Ahearn v. Ahearn

Decision Date28 January 1957
Citation4 Misc.2d 1043,158 N.Y.S.2d 848
PartiesPatricia AHEARN, Petitioner, v. David E. AHEARN, Respondent.
CourtNew York City Court

Hyman Bravin, New York City, for petitioner.

Taks & Bishop, Jamaica, Sydney H. Bishop, Jamaica, of counsel, for respondent.

HOROWITZ, Justice.

This is an application by petitioner's attorney for an allowance of counsel fees pursuant to Section 131 of the Domestic Relations Court Act. From the facts herein it appears that petitioner-wife instituted a proceeding against the respondent-husband for support for herself and their child. After a full trial of the issues, the Court on September 25, 1956 entered an order of support on a means basis for petitioner and the child. At the conclusion of that proceeding petitioner's attorney made an application to the Court for an allowance of counsel fees and the same was granted and an order accordingly entered.

On December 7, 1956 respondent applied to the Court for a rehearing or modification of the support order originally made. The Court denied the motion for a rehearing of the entire proceeding but granted a hearing on the question of modification. This hearing was duly held and several hours of testimony taken in behalf of both parties.

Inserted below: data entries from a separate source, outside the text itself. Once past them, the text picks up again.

(* ===== verification/HeadSeries.v ===== *)
(** * One series of the head

    A series holds a run of samples, split into chunks; [appendTo] and the reads
    are characterised on that run. *)

From Stdlib Require Import ZArith Lia.
From stdpp Require Import base sorting gmap numbers list.
From S2P Require Import Prelude Bstream Chunkenc Wal Gofloat Gostring Tsdb Index HeadRecord Head.

(** ** Runs of samples *)

Definition before (a b : Z * Z) : Prop := a.1 < b.1.
Abbreviation run := (StronglySorted before).

Lemma run_app l1 l2 : run (l1 ++ l2) <-> run l1 /\ run l2 /\ (forall a b, a ∈ l1 -> b ∈ l2 -> before a b).
Proof.
  induction l1 as [|a l1 IH]; cbn [app].
  - split; [intros H; split_and!; [constructor|done|intros ? ? Hx; by apply not_elem_of_nil in Hx]|by intros (_ & ? & _)].
  - split.
    + intros H. apply StronglySorted_inv in H as [H Ha]. apply IH in H as (H1 & H2 & H3).
      apply Forall_app in Ha as [Ha1 Ha2]. rewrite Forall_forall in Ha2. split_and!; [by constructor|done|].
      intros x y Hx Hy. apply elem_of_cons in Hx as [->|Hx]; auto.
    + intros (H1 & H2 & H3). apply StronglySorted_inv in H1 as [H1 Ha]. constructor.
      * apply IH. split_and!; try done. intros x y Hx. apply H3. by right.
      * apply Forall_app. split; [done|]. apply Forall_forall. intros y Hy. apply H3; [by left|done].
Qed.

Lemma run_ascending ss : forall first lst, (forall s, s ∈ ss -> first = true \/ lst < s.1) ->
  run ss -> ascending first lst ss.
Proof.
  induction ss as [|s ss IH]; intros first lst Hl Hr; cbn [ascending]; [done|].
  apply StronglySorted_inv in Hr as [Hr Hs]. rewrite Forall_forall in Hs. split; [apply Hl; by left|].
  apply IH; [|done]. intros x Hx. right. by apply Hs.
Qed.

Lemma run_chunkable g : run g -> Forall sample_ok g -> Z.of_nat (length g) <= MaxSamplesPerChunk -> chunkable g.
Proof. intros Hr Hok Hl. split_and!; [done|apply run_ascending; [by left|done]|done]. Qed.

Lemma last_elem {A} (l : list A) x : last l = Some x -> x ∈ l.
Proof. intros H. apply last_Some in H as [l' ->]. apply elem_of_app. right. by left. Qed.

The amount of the original order was reduced by the Court with specific allocation being made for payment of the amount of support so ordered separately to the petitioner and to the child.

The present application by petitioner's attorney for an allowance of counsel fees pursuant to Section 131 of the Domestic Relations Court Act is predicated on legal services rendered to petitioner in opposing respondent's application for modification of the original support order.

A support order in the Domestic Relations Court, Family Division, is never permanent but is always subject to modification on proof of changed circumstances, requiring an adjustment of an existing support order.

Under subdivision (16) of Section 92 of the Domestic Relations Court Act, the Family Division of the Court has the power to modify, change or vacate any order that it makes as justice may require and as the premises warrant. It may change its original support order to meet new conditions. Vendetti v. Vendetti, Dom.Rel., 31 N.Y.S.2d 487, 495; Fenelle v. Fenelle, 183 Misc. 123, 46 N.Y.S.2d 776, 778. That was the disposition of the Court in the instant case.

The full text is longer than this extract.